EXERCISE DESCRIPTION :: Would you reproduce, without any alteration, the lines from the opening line of the entries through the line that has "done. unfold endpoint_abs." in it?

(Collected data)
[Start of section]
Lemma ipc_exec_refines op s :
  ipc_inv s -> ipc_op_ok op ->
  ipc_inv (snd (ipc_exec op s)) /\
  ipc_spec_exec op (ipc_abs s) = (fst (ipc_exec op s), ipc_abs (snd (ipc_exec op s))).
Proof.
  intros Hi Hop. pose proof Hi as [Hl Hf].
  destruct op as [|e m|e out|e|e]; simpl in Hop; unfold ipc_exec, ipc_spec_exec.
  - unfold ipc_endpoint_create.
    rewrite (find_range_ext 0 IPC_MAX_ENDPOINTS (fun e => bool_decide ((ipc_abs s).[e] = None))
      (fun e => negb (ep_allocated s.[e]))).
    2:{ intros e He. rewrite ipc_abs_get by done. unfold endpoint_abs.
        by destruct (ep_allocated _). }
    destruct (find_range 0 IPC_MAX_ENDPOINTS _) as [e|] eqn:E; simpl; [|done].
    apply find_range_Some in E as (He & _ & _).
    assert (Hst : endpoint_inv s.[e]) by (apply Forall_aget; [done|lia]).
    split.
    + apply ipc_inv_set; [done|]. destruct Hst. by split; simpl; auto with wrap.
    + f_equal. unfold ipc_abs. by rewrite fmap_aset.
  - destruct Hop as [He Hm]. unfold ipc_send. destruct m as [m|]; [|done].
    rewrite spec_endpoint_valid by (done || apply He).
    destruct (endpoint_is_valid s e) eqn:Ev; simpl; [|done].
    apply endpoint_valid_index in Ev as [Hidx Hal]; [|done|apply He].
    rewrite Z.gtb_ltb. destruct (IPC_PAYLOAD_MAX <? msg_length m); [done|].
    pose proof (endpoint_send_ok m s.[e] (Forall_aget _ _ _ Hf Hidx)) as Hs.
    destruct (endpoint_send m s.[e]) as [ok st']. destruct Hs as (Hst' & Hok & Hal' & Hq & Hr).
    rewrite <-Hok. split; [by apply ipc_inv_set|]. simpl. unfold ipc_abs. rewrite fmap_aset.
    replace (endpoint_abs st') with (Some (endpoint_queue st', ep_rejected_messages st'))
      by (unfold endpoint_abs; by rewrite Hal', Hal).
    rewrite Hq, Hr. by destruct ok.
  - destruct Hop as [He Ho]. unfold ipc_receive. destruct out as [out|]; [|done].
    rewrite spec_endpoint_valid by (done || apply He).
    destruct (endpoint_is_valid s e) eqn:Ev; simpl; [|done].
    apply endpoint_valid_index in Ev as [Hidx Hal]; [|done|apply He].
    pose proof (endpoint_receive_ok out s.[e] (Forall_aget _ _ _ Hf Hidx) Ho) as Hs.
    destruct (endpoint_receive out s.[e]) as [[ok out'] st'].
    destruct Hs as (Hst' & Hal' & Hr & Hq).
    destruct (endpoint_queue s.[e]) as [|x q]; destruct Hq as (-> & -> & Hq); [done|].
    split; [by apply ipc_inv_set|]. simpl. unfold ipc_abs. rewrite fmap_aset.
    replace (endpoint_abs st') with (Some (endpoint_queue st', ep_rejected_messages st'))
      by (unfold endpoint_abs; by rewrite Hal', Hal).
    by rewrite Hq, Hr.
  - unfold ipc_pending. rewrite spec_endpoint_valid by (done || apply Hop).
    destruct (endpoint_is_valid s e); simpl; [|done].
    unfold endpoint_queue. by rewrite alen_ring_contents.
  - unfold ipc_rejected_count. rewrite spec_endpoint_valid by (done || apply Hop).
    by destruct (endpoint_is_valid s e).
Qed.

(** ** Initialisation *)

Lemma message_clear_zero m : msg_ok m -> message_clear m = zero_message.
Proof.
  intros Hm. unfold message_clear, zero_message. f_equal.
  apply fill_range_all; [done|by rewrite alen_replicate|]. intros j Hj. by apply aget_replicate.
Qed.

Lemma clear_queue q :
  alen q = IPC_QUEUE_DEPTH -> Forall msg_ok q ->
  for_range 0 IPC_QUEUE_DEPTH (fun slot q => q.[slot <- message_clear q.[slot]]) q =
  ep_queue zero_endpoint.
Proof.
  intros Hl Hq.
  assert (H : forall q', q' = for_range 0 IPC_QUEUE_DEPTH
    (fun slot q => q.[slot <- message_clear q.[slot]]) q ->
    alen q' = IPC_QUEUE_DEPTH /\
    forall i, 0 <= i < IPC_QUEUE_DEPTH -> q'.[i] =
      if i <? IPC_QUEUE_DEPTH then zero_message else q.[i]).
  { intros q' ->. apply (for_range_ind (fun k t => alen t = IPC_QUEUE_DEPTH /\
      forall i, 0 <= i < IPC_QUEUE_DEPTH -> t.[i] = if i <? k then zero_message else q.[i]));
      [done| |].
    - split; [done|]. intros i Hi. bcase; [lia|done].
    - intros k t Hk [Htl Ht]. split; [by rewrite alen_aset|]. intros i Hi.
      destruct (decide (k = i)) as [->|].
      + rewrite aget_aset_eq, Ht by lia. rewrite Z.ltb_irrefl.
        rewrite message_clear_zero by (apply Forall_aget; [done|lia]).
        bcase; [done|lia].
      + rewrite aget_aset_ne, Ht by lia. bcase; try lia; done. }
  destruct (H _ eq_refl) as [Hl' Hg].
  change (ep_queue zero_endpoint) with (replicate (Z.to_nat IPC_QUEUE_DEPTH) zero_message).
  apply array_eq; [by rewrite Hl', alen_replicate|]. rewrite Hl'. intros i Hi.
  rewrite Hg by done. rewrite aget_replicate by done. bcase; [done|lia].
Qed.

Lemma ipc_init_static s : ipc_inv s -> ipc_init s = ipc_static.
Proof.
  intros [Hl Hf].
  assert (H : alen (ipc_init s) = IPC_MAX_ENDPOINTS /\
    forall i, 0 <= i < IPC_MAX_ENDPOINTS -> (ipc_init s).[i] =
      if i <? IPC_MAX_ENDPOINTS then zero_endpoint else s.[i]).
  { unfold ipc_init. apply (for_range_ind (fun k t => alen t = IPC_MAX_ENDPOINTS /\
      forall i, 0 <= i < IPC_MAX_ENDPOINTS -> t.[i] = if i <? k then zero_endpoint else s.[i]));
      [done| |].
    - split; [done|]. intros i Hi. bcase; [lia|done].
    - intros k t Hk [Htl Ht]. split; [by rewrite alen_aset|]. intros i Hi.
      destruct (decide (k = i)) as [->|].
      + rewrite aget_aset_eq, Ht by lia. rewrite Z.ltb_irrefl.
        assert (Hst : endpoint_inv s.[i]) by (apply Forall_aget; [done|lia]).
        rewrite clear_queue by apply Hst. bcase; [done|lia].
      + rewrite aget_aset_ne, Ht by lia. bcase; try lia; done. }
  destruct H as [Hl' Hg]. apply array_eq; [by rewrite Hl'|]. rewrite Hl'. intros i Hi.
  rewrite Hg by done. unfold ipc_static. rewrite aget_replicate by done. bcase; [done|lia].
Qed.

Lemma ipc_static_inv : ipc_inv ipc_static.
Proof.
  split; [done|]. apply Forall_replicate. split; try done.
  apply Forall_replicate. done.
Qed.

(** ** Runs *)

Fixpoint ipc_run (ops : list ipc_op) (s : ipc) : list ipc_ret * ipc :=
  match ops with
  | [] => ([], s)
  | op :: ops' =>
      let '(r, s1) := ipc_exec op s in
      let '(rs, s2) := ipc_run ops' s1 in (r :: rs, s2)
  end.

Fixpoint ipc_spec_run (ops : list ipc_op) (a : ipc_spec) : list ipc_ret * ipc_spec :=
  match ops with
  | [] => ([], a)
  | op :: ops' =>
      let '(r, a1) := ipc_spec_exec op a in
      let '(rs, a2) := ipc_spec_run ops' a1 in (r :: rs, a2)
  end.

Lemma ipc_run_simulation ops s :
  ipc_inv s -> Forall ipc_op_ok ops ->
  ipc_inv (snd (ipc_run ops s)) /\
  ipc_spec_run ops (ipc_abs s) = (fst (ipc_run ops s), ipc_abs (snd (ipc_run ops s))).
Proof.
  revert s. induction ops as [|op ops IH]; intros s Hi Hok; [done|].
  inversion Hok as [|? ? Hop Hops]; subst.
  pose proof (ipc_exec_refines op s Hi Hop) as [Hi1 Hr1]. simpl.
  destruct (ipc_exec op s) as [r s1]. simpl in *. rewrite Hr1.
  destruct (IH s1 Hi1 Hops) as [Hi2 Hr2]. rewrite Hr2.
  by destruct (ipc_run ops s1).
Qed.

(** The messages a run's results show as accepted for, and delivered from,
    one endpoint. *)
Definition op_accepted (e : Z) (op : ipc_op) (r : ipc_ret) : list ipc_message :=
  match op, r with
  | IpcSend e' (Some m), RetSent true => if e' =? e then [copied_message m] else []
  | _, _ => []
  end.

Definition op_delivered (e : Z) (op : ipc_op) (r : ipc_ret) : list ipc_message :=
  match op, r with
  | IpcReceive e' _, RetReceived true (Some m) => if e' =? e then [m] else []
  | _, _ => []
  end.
[End of section]
FINISHED EXERCISE ::
Lemma ipc_exec_refines op s :
  ipc_inv s -> ipc_op_ok op ->
  ipc_inv (snd (ipc_exec op s)) /\
  ipc_spec_exec op (ipc_abs s) = (fst (ipc_exec op s), ipc_abs (snd (ipc_exec op s))).
Proof.
  intros Hi Hop. pose proof Hi as [Hl Hf].
  destruct op as [|e m|e out|e|e]; simpl in Hop; unfold ipc_exec, ipc_spec_exec.
  - unfold ipc_endpoint_create.
    rewrite (find_range_ext 0 IPC_MAX_ENDPOINTS (fun e => bool_decide ((ipc_abs s).[e] = None))
      (fun e => negb (ep_allocated s.[e]))).
    2:{ intros e He. rewrite ipc_abs_get by done. unfold endpoint_abs.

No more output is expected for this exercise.